→ Activity
Below are the records. List every line holding the word "whose".

Records from a dataset
----------------------------------------

Lemma exists_prime_divisor n : 1 < n -> exists r, Z.prime r /\ (r | n).
Proof.
  intros Hn. assert (H0 : 0 <= n) by lia. revert Hn.
  pattern n. apply Z_lt_induction; [ | assumption]. clear n H0.
  intros n IH Hn.
  destruct (prime_dec n) as [Hp | Hnp].
  - exists n. split; [apply prime_alt; assumption | apply Z.divide_refl].
  - destruct (not_prime_divide n Hn Hnp) as (m & Hm & Hdiv).
    destruct (IH m ltac:(lia) ltac:(lia)) as (r & Hr & Hrm).
    exists r. split; [assumption | ]. eapply Z.divide_trans; eassumption.
Qed.

Section PowersOfOne.

(** The exponents [e >= 0] with [a^e = 1] modulo [r] are closed under
    the steps of Euclid's algorithm. *)
Variables r a : Z.
Hypothesis Hr : 1 < r.

Let one (e : Z) : Prop := a ^ e mod r = 1.

Lemma one_mul x k : 0 <= x -> 0 <= k -> one x -> one (x * k).
Proof.
  unfold one. intros Hx Hk H.
  rewrite Z.pow_mul_r, <- Z.mod_pow_l, H, Z.pow_1_l by assumption.
  apply Z.mod_1_l. assumption.
Qed.

Lemma one_sub x y : 0 <= y <= x -> one x -> one y -> one (x - y).
Proof.
  unfold one. intros Hxy Hx Hy.
  replace x with ((x - y) + y) in Hx by lia.
  rewrite Z.pow_add_r, Z.mul_mod, Hy, Z.mul_1_r, Z.mod_mod in Hx by lia.
  exact Hx.
Qed.

Lemma one_mod x y : 0 <= x -> 0 < y -> one x -> one y -> one (x mod y).
Proof.
  intros Hx Hy Ox Oy. rewrite Z.mod_eq by lia.
  apply one_sub; [ | assumption | ].
  - pose proof (Z.mul_div_le x y Hy). pose proof (Z.div_pos x y Hx Hy). nia.
  - apply one_mul; [lia | apply Z.div_pos; lia | assumption].
Qed.

Lemma one_gcd : forall y, 0 <= y -> forall x, 0 <= x -> one x -> one y ->
  one (Z.gcd x y).
Proof.
  intros y Hy. pattern y. apply Z_lt_induction; [ | assumption]. clear y Hy.
  intros y IH x Hx Ox Oy.
  destruct (Z.eq_dec y 0) as [-> | Hnz].
  - rewrite Z.gcd_0_r, Z.abs_eq by assumption. assumption.
  - assert (Hy : 0 <= y).
    { destruct (Z_lt_le_dec y 0) as [Hneg | ]; [ | assumption].
      unfold one in Oy. rewrite Z.pow_neg_r in Oy by assumption.
      rewrite Z.mod_0_l in Oy by lia. discriminate. }
    pose proof (Z.mod_pos_bound x y ltac:(lia)) as Hm.
    rewrite Z.gcd_comm, <- Z.gcd_mod by assumption. rewrite Z.gcd_comm.
    apply IH; try lia; try assumption.
    apply one_mod; try assumption; lia.
Qed.

End PowersOfOne.

Section Lucas.

Variables (N a : Z) (qs : list Z).
Hypothesis HN : 1 < N.
Hypothesis Hqs : forall q, Z.prime q -> (q | N - 1) -> In q qs.
Hypothesis Ha : a ^ (N - 1) mod N = 1.
Hypothesis Hg : forall q, In q qs -> Z.gcd (a ^ ((N - 1) / q) mod N - 1) N = 1.
(** Vocabulary of 100 pieces, UNK=0, BOS=1, EOS=2, no padding piece. *)
Definition model : SentencePiece.Processor :=
  {| SentencePiece.vocab_size := 100;
     SentencePiece.get_piece_size := 100;
     SentencePiece.bos_id := 1;
     SentencePiece.eos_id := 2;
     SentencePiece.pad_id := -1;
     SentencePiece.unk_id := 0;
     SentencePiece.encode := raw_encode;
     SentencePiece.decode := raw_decode |}.

(** The same model trained with the BOS piece disabled: SentencePiece then
    reports -1 as its ID. *)
Definition model_no_bos : SentencePiece.Processor :=
  {| SentencePiece.vocab_size := 100;
     SentencePiece.get_piece_size := 100;
     SentencePiece.bos_id := -1;
     SentencePiece.eos_id := 2;
     SentencePiece.pad_id := -1;
     SentencePiece.unk_id := 0;
     SentencePiece.encode := raw_encode;
     SentencePiece.decode := raw_decode |}.

(** A file system holding one model file. *)
Definition host : Host :=
  {| isfile := fun p => String.eqb p "tokenizer.model";
     SentencePieceProcessor := fun _ => Return model |}.

End Stub.

(** Further models and hosts for the edge cases. *)
Module Edge.

Definition KeyboardInterrupt : exc_class := NonException "KeyboardInterrupt".

(** A model whose encoding is interrupted from the keyboard. *)
Definition interrupted_model : SentencePiece.Processor :=
  {| SentencePiece.vocab_size := 100;
     SentencePiece.get_piece_size := 100;
     SentencePiece.bos_id := 1;
     SentencePiece.eos_id := 2;
     SentencePiece.pad_id := -1;
     SentencePiece.unk_id := 0;
     SentencePiece.encode := fun _ => Raise (Exc KeyboardInterrupt "" None);
     SentencePiece.decode := Stub.raw_decode |}.

(** A handle that reports an empty vocabulary. *)
Definition empty_vocab_model : SentencePiece.Processor :=
  {| SentencePiece.vocab_size := 0;
     SentencePiece.get_piece_size := 0;
     SentencePiece.bos_id := 1;
     SentencePiece.eos_id := 2;
     SentencePiece.pad_id := -1;
     SentencePiece.unk_id := 0;
     SentencePiece.encode := Stub.raw_encode;
     SentencePiece.decode := Stub.raw_decode |}.

(** A model that segments and joins two pieces without loss. *)
Definition lossless_model : SentencePiece.Processor :=
  {| SentencePiece.vocab_size := 100;
     SentencePiece.get_piece_size := 100;
     SentencePiece.bos_id := 1;
     SentencePiece.eos_id := 2;
     SentencePiece.pad_id := -1;
     SentencePiece.unk_id := 0;
     SentencePiece.encode := Stub.raw_encode;
     SentencePiece.decode := fun t =>
       match t with
       | [45; 46] => Return "hi"
       | _ => Return ""
       end |}.

(** A file system where every path is a file, none of them a model. *)
Definition corrupt_host : Host :=
  {| isfile := fun _ => true;
     SentencePieceProcessor := fun _ =>
       Raise (Exc Stub.RuntimeError "Internal: could not parse ModelProto" None) |}.

End Edge.

(** * Properties *)

(** ** Concrete runs *)

Example scenario_hi :
  Encode (loaded Stub.model) (PyStr "hi") true true = Return [1; 45; 46; 2].
Proof. reflexivity. Qed.

Example scenario_empty :
  Encode (loaded Stub.model) (PyStr "") false false = Return [].
Proof. reflexivity. Qed.

Example scenario_mismatch :
  Encode (loaded Stub.model) (PyStr "mismatch") false false = Return [45; 0; 0; 46; 99].
Proof. reflexivity. Qed.

Example scenario_new :
  Tokenizer_new Stub.host (Some "tokenizer.model")
  = (Return (loaded Stub.model), load_trace "tokenizer.model" Stub.model).
Proof. reflexivity. Qed.

Example scenario_log :
  load_trace "tokenizer.model" Stub.model
  = [ ModelLoad "tokenizer.model";
      LoggerInfo "Reloaded SentencePiece model from tokenizer.model";
      LoggerInfo "#words: 100 - BOS ID: 1 - EOS ID: 2" ].
Proof. reflexivity. Qed.

(** ** The monad: how each primitive treats the instance *)

Section Frame.

Context {A B : Type}.

Lemma preserves_self_ret (a : A) : preserves_self (ret a).
Proof. intros w. reflexivity. Qed.
(** * tg-save-as-bot: the download orchestration core, embedded and verified

    The development follows the TypeScript sources:
    - [services/access.ts]      the allow-list ([Access]),
    - [utils/url.ts]            link extraction ([Url]),
    - [utils/temp.ts]           request workspaces ([Temp]),
    - [services/downloader.ts]  the yt-dlp driver ([Downloader]),
    - [bot/bot.ts]              the message handler ([Bot]).

    Part I holds the embedding, Part II the properties. *)

From stdpp Require Import base strings list gmap sets.
From Stdlib Require Import ZArith Lia.

Local Open Scope Z_scope.

(** * Part I: the embedding *)

(** ** JavaScript strings

    A JavaScript string is a sequence of UTF-16 code units; [length],
    [substring], [includes] and the regular expression engine (without the
    [u] flag) all work on code units.  A code unit is a [Z]. *)
Module JsString.

Definition unit_of_ascii (a : Ascii.ascii) : Z := Z.of_N (Ascii.N_of_ascii a).

(** An ASCII literal of the source as a sequence of code units. *)
Definition lit (s : string) : list Z :=
  unit_of_ascii <$> String.list_ascii_of_string s.

Fixpoint str_eqb (a b : list Z) : bool :=
  match a, b with
  | [], [] => true
  | c :: a', d :: b' => (c =? d) && str_eqb a' b'
  | _, _ => false
  end.

(** [s.startsWith(p)] *)
Fixpoint startsWith (s p : list Z) {struct p} : bool :=
  match p, s with
  | [], _ => true
  | c :: p', d :: s' => (c =? d) && startsWith s' p'
  | _ :: _, [] => false
  end.

(** [s.includes(needle)] *)
Fixpoint includes (s needle : list Z) : bool :=
  startsWith s needle
  || match s with
     | [] => false
     | _ :: s' => includes s' needle
     end.

(** [a <= b] as strings: the order of code units, a prefix first. *)
Fixpoint str_leb (a b : list Z) : bool :=
  match a, b with
  | [], _ => true
  | _ :: _, [] => false
  | x :: a', y :: b' =>
      if x <? y then true
      else if y <? x then false
      else str_leb a' b'
  end.
(* ===== verification/RfbFilter.v ===== *)
(** * The view-only RFB filter of the console relay

    Models [control-plane/api/app/console_relay/rfb_filter.py]: the byte-stream filter that
    frames what a view-only console's browser sends to the hypervisor and forwards only whole
    allowed messages.  [filter] is the instance state of [ViewOnlyFilter]; every method is a
    function from the state to the new state and an outcome: a value, or the [Violation] raised
    (the state keeps what was assigned before the raise, as the Python object does).  Bytes are
    integers 0..255.  The theorems: both feeds terminate; what is forwarded is always a prefix
    of a legal handshake followed by allowed messages only; framing does not depend on how the
    stream is cut into WebSocket messages; buffering is bounded; a violation is final. *)

From S2P Require Import Prelude.
From Stdlib Require Import Ascii.

Local Open Scope Z_scope.

(** ** Bytes and integers ([struct]) *)

Notation byte := Z (only parsing).
Notation bytes := (list Z) (only parsing).
Definition is_byte (b : byte) : Prop := 0 <= b < 256.

(** [struct.unpack_from(">H", b, off)] and [">I"]: big-endian, unsigned. *)
Definition byte_at (b : bytes) (off : nat) : Z := default 0 (b !! off).
Definition u16_at (b : bytes) (off : nat) : Z := 256 * byte_at b off + byte_at b (S off).
Definition u32_at (b : bytes) (off : nat) : Z := 65536 * u16_at b off + u16_at b (S (S off)).
(** [">i"]: two's complement. *)
Definition signed32 (u : Z) : Z := if u <? 2147483648 then u else u - 4294967296.
(** [struct.unpack_from(f">{n}i", b, 4)], on the bytes from the offset on. *)
Fixpoint i32s (n : nat) (b : bytes) : list Z :=
  match n with
  | O => []
  | S n' => signed32 (u32_at b 0) :: i32s n' (drop 4 b)
  end.
Definition pack_u16 (v : Z) : bytes := [v / 256 mod 256; v mod 256].
Definition pack_i32 (v : Z) : bytes :=
  let u := v mod 4294967296 in [u / 16777216; u / 65536 mod 256; u / 256 mod 256; u mod 256].
Definition pack_i32s (vs : list Z) : bytes := concat (map pack_i32 vs).
(* ===== verification/Reservations.v ===== *)
(** * Network reservations: values ranges hold on shared networks

    Models the reservation table and its transactions: the worker's allocator
    ([control-plane/worker/worker/range_alloc.py] over [db_ops.py]) and the API's half
    ([control-plane/api/app/network_inventory/service.py]).  [db] holds the rows of
    [network_reservations] and of [ranges]; each SQL statement is a function on it, each
    transaction a function that returns the new database or the exception that rolls it back.
    The advisory lock serialises the transactions of a (domain, kind), so a transaction is one
    step.  The theorems: what an allocation returns on every path, that the allocator never
    runs into the unique constraints, that it is idempotent, that no value is ever held twice
    whatever the order of transactions, that live-read values are never handed out, and that
    the API's and the worker's allocators agree. *)

From S2P Require Import Prelude.
From stdpp Require Import gmap.


Local Open Scope Z_scope.

(** ** Data *)

(** A row of [network_reservations] (models.NetworkReservation): [r_range] and [r_tenant] are NULL
    for an external one; [r_seen] is [updated_at]. *)
Record row := Row {
  r_id : Z; r_tenant : option string; r_range : option string; r_domain : string; r_kind : string;
  r_value : string; r_holder : string; r_seen : Z
}.

(** An entry of a recorded output's [networks] list. *)
Inductive net_entry :=
| Net (name : string) (physical_vlan : option Z)
| NotANet (text : string).

(** A value of the output's JSON object: only the networks list is looked into. *)
Inductive jval := JNets (nets : list net_entry) | JOther (text : string).

(** [provisioner_output]: the JSON object's items in order; [None] when NULL or unreadable. *)
Definition output := option (list (string * jval)).

Record range := Range { g_state : string; g_tenant : string; g_output : output }.

Record db := Db { rows : list row; ranges : gmap string range; next_id : Z }.

#[export] Instance row_eq_dec : EqDecision row.
Proof. solve_decision. Defined.

Definition KINDS : list string := ["mac"; "noise_mgmt_ip"; "uplink_ip"; "vlan"].
Definition EXTERNAL : string := "external:".
Definition EXTERNAL_TTL : Z := 30 * 24 * 3600.  (* timedelta(days=30), in seconds *)

(** The exceptions of a transaction.  [IntegrityError] and [NoResultFound] are the database's. *)
Inductive exn :=
| ValueError
| DomainChangedError (elsewhere : list string)
| ReservedNetworkError (held : list string)
| PoolExhaustedError (free total needed : Z)
| AllocationError
| NetworkConflictError
| RuntimeError
| LeaseLost
| IndexError
| NoResultFound
| IntegrityError.

Notation tx A := (result exn (A * db)).

(** ** [lock_key]: zlib.crc32, bit by bit *)

Definition crc_bit (c : Z) : Z :=
  if Z.testbit c 0 then Z.lxor (Z.shiftr c 1) 3988292384 else Z.shiftr c 1.
Definition crc_byte (c b : Z) : Z := Nat.iter 8 crc_bit (Z.lxor c b).
Definition crc32 (bs : list Z) : Z := Z.lxor (fold_left crc_byte bs 4294967295) 4294967295.
Definition lock_key (domain kind : string) : Z :=
  crc32 (bytes_of_string (kind +:+ ":" +:+ domain)) - 2147483648.

(** ** The statements of db_ops.py *)

Definition set_rows (l : list row) (d : db) : db := Db l d.(ranges) d.(next_id).
Definition set_ranges (g : gmap string range) (d : db) : db := Db d.(rows) g d.(next_id).
Definition delete_where (p : row -> bool) (d : db) : db := set_rows (List.filter (fun r => negb (p r)) d.(rows)) d.

Definition same (domain kind : string) (r : row) : bool :=
  String.eqb r.(r_domain) domain && String.eqb r.(r_kind) kind.
Definition of_range (range_id : string) (r : row) : bool := bool_decide (r.(r_range) = Some range_id).
Definition is_external (r : row) : bool := bool_decide (r.(r_range) = None).

Definition state_of (d : db) (range_id : string) : option string := g_state <$> d.(ranges) !! range_id.

Definition lock_range_in_state (d : db) (range_id state : string) : bool :=
  bool_decide (state_of d range_id = Some state).

Definition range_reservations (d : db) (range_id kind : string) : list (string * string * string) :=
  map (fun r => (r.(r_holder), r.(r_value), r.(r_domain)))
    (List.filter (fun r => of_range range_id r && String.eqb r.(r_kind) kind) d.(rows)).

Definition drop_range_reservations (range_id kind : string) (holders : list string) (d : db) : db :=
  delete_where (fun r => of_range range_id r && String.eqb r.(r_kind) kind && bool_decide (r.(r_holder) ∈ holders)) d.

(** A row whose range is recorded destroyed. *)
Definition of_destroyed (d : db) (r : row) : bool :=
  match r.(r_range) with
  | Some g => bool_decide (state_of d g = Some "destroyed"%string)
  | None => false
  end.

Definition free_destroyed (domain kind : string) (d : db) : db :=
  delete_where (fun r => same domain kind r && of_destroyed d r) d.
Definition values_in (d : db) (domain kind : string) : list string :=
  map r_value (List.filter (same domain kind) d.(rows)).

Definition taken_reservation_values (domain kind : string) (d : db) : list string * db :=
  let d' := free_destroyed domain kind d in (values_in d' domain kind, d').

(** What the unique constraints say of one more row. *)
Definition conflicts_with (r r' : row) : bool :=
  (String.eqb r.(r_domain) r'.(r_domain) && String.eqb r.(r_kind) r'.(r_kind) && String.eqb r.(r_value) r'.(r_value)) ||
  (bool_decide (r.(r_range) = r'.(r_range)) && negb (is_external r) &&
   String.eqb r.(r_kind) r'.(r_kind) && String.eqb r.(r_holder) r'.(r_holder)).

(** INSERT of one row, its id fresh. *)
Definition insert_row (r : row) (d : db) : result exn db :=
  if existsb (conflicts_with r) d.(rows) then Err IntegrityError
  else Ok (Db (d.(rows) ++ [r]) d.(ranges) (d.(next_id) + 1)).

Fixpoint insert_rows (mk : Z -> string * string -> row) (items : list (string * string)) (d : db) : result exn db :=
  match items with
  | [] => Ok d
  | it :: items' => insert_row (mk d.(next_id) it) d ≫= insert_rows mk items'
  end.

----------------------------------------

→ Response to the task
(** A model whose encoding is interrupted from the keyboard. *)
(** A row whose range is recorded destroyed. *)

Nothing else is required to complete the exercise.